CAVANAUGH: We have to take a break but before we do, JR, I read that you used to work as basically a graffiti artist but then you found a camera?

JR: Yeah. Exactly. And then I documented my friend. I was not a good writer so I just decided that all the tunnels and rooftop were so exciting that I wanted to document them to share them with my friend then…

CAVANAUGH: Do you think this is fate, the fact that that camera was on the subway?

JR: No, no, I don’t think so. I just found out that when I pasted those photos, I accidentally interact with much more people than I used to do when I was doing graffiti.

CAVANAUGH: I see. We are going to have – continue our conversation about the new exhibit at the Museum of Contemporary Art San Diego, the "Viva la Revolución: A Dialogue with the Urban Landscape." We’ll continue our conversation. We have to take a short break. You’re listening to These Days on KPBS.

CAVANAUGH: Welcome back. I'm Maureen Cavanaugh. You're listening to These Days on KPBS. My guests are Shepard Fairey, JR and Pedro Alonzo, and we’re talking about the "Viva la Revolución” exhibit at the Museum of Contemporary Art San Diego. And before we move on, I just want to recap a little bit of our conversation during the break. Shepard, you were saying you saw JR’s photographs when they were really small.

FAIREY: Yeah, he was pasting up about 18 by 24 inch photographs on the streets of Paris when I did my first show in Paris in 2003 and I thought they were great photos but just to see the evolution of what he’s done in the, you know, the scale and the placement, it’s always exciting to see an artist, you know, evolving and progressing…

CAVANAUGH: Right.

FAIREY: …and, you know, I think at this point JR is the most ambitious street artist working.

CAVANAUGH: Well, how big are…

JR: Oh, thank you.

CAVANAUGH: …your photographs now?

JR: It depends, depends the size of the building. I adapt it to the architecture. But the biggest we did in Paris, when we covered the Ile St. Louis. This enterprise was 8 km, of course, there so we have to implicate hundreds of people that night that were volunteers and people who came and help. And it’s true that, you know, starting when I was 16, 17, I knew Shepard’s work and the way he used the street around the world and I could see also photos at that time from internet because that was the beginning of the internet, so I could discover what he did. And then seeing it being – you know, arriving on your own city, that motivates you to go and – motivates you to go and like paste overseas. And that’s my first time in U.S. when I came in LA, he helped me with pasting the first posters in Los Angeles and the – and then I document his work and pasted back in other countries. So it’s – I like this idea that, you know, we kind of – I always feel like a kid, you know, playing in the streets, you know, and you go and see like, okay, where do I start? The Champs Elysees, the avenue up there, and it’s the same in each city you go.
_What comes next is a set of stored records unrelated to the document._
(* ===== verification/Accessors.v ===== *)
(** * Reading the beacon state

    The accessors and predicates of [BeaconExecutive]
    ([executive/helpers/accessors.rs], [predicates.rs]), its committee
    assignments ([executive/assignment.rs]) and the fork-choice inputs
    ([executive/choice.rs]).

    [beacon_proposer_index] samples candidates until one is accepted; its loop
    is bounded by the parameter [proposer_fuel].  The theorems show that the
    bound only matters while no candidate is accepted, that sampling ends at
    the first acceptable candidate, and that the committees of an epoch
    partition its active validators. *)
From stdpp Require Import base numbers list sorting.
From Stdlib Require Import ZArith Lia.
From S2P Require Import Prelude Config Types Utils State.

#[local] Open Scope Z_scope.

(** Bound on the iterations of the proposer sampling loop. *)
Class Fuel := proposer_fuel : nat.
Definition toy_fuel : Fuel := 16%nat.

Section Accessors.
Context `{Cfg : Config} `{AM : ArithMode}.

(** Get current epoch. *)
Definition current_epoch (s : BeaconState) : res Error Epoch := epoch_of_slot (slot s).

(** Get previous epoch. *)
Definition previous_epoch (s : BeaconState) : res Error Epoch :=
  current_epoch ← current_epoch s;
  Ok (if current_epoch =? genesis_epoch then genesis_epoch
      else saturating_sub current_epoch 1).

(** Get block root at slot. *)
Definition block_root_at_slot (s : BeaconState) (slot_ : Slot) : res Error H256 :=
  ok ← (if slot_ <? slot s then
          t ← u64_add slot_ slots_per_historical_root; Ok (slot s <=? t)
        else Ok false);
  if negb ok then Err SlotOutOfRange
  else i ← u64_rem slot_ slots_per_historical_root; vec_index (block_roots s) i.

(** Get block root of the start slot of an epoch. *)
Definition block_root (s : BeaconState) (epoch : Epoch) : res Error H256 :=
  sl ← start_slot_of_epoch epoch; block_root_at_slot s sl.

(** Get the randao mix at epoch. *)
Definition randao_mix (s : BeaconState) (epoch : Epoch) : res Error H256 :=
  i ← u64_rem epoch epochs_per_historical_vector; vec_index (randao_mixes s) i.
CAVANAUGH: Okay, so Pedro, where do they start here? How did you get permission for all these artists to use open spaces in San Diego?

ALONZO: Well, we went – I first spoke to the City, you know, just everyone I thought I needed to speak to. And they gave me basic instructions on what we needed to do. And one person at the City said, look, I – You know, if you want one of our buildings, a city building, go ahead and, you know, ask and we’ll try and help you but that’s going to be complicated. You’re really better off speaking to, you know, private parties. And, you know, speak – You know, because all you really need from them is consent. And, really, if you read the laws, the difference between graffiti and art or an image on a wall is consent. So that’s how it’s defined. And so we spent a lot of time talking to people. I’ve done this before so I have some experience and I feel very strongly about the work and it helps that these artists have become so prominent. I mean, you know, people are thrilled. They see the images, you know, they may not’ve seen JR’s work before but when they see what he did in Paris, they all freak out and, you know, if you can cover a bridge in the center of Paris, you know, hell, he can have my building, too. You know, it’s easy to convince. And Shepard, you know, he’s, you know, you know, very famous and people love his work and…

CAVANAUGH: Right.

ALONZO: …and, you know, so it’s – So there’s that. And it’s an interesting process to go through this with people but it’s been a good experience.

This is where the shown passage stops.